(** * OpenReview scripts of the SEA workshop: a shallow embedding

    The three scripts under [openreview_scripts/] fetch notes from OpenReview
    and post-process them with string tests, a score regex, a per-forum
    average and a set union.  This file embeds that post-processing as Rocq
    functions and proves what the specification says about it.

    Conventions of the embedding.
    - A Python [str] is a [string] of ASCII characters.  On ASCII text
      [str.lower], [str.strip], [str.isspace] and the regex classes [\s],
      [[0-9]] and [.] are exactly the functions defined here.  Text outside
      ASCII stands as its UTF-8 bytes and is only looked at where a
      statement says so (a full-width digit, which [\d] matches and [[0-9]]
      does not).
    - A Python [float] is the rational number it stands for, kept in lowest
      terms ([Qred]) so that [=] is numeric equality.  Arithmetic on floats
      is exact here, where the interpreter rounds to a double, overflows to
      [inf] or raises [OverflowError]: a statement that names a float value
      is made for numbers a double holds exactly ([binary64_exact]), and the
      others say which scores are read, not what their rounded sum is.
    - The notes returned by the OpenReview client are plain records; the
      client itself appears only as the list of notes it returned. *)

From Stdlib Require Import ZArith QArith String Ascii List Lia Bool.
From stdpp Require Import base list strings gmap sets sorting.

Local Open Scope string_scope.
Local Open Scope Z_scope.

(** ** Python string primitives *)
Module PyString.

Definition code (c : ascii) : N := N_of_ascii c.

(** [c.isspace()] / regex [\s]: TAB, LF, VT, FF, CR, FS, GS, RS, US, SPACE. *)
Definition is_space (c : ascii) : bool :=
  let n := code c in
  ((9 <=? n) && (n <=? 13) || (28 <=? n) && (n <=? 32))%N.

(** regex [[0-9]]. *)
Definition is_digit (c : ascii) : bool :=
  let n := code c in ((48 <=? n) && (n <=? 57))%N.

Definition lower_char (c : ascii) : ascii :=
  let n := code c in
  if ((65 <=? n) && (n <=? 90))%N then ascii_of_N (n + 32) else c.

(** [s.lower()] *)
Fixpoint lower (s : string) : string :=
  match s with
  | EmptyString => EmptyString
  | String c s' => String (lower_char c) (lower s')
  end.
---------------
Output the records again in full. Keep every character as written.

| RESULT OF THIS EXERCISE |
(** * OpenReview scripts of the SEA workshop: a shallow embedding

    The three scripts under [openreview_scripts/] fetch notes from OpenReview
    and post-process them with string tests, a score regex, a per-forum
    average and a set union.  This file embeds that post-processing as Rocq
    functions and proves what the specification says about it.

    Conventions of the embedding.
    - A Python [str] is a [string] of ASCII characters.  On ASCII text
      [str.lower], [str.strip], [str.isspace] and the regex classes [\s],
      [[0-9]] and [.] are exactly the functions defined here.  Text outside
      ASCII stands as its UTF-8 bytes and is only looked at where a
      statement says so (a full-width digit, which [\d] matches and [[0-9]]
      does not).
    - A Python [float] is the rational number it stands for, kept in lowest
      terms ([Qred]) so that [=] is numeric equality.  Arithmetic on floats
      is exact here, where the interpreter rounds to a double, overflows to
      [inf] or raises [OverflowError]: a statement that names a float value
      is made for numbers a double holds exactly ([binary64_exact]), and the
      others say which scores are read, not what their rounded sum is.
    - The notes returned by the OpenReview client are plain records; the
      client itself appears only as the list of notes it returned. *)

From Stdlib Require Import ZArith QArith String Ascii List Lia Bool.
From stdpp Require Import base list strings gmap sets sorting.

Local Open Scope string_scope.
Local Open Scope Z_scope.

(** ** Python string primitives *)
Module PyString.

Definition code (c : ascii) : N := N_of_ascii c.

(** [c.isspace()] / regex [\s]: TAB, LF, VT, FF, CR, FS, GS, RS, US, SPACE. *)
Definition is_space (c : ascii) : bool :=
  let n := code c in
  ((9 <=? n) && (n <=? 13) || (28 <=? n) && (n <=? 32))%N.

(** regex [[0-9]]. *)
Definition is_digit (c : ascii) : bool :=
  let n := code c in ((48 <=? n) && (n <=? 57))%N.

Definition lower_char (c : ascii) : ascii :=
  let n := code c in
  if ((65 <=? n) && (n <=? 90))%N then ascii_of_N (n + 32) else c.

(** [s.lower()] *)
Fixpoint lower (s : string) : string :=
  match s with
  | EmptyString => EmptyString
  | String c s' => String (lower_char c) (lower s')
  end.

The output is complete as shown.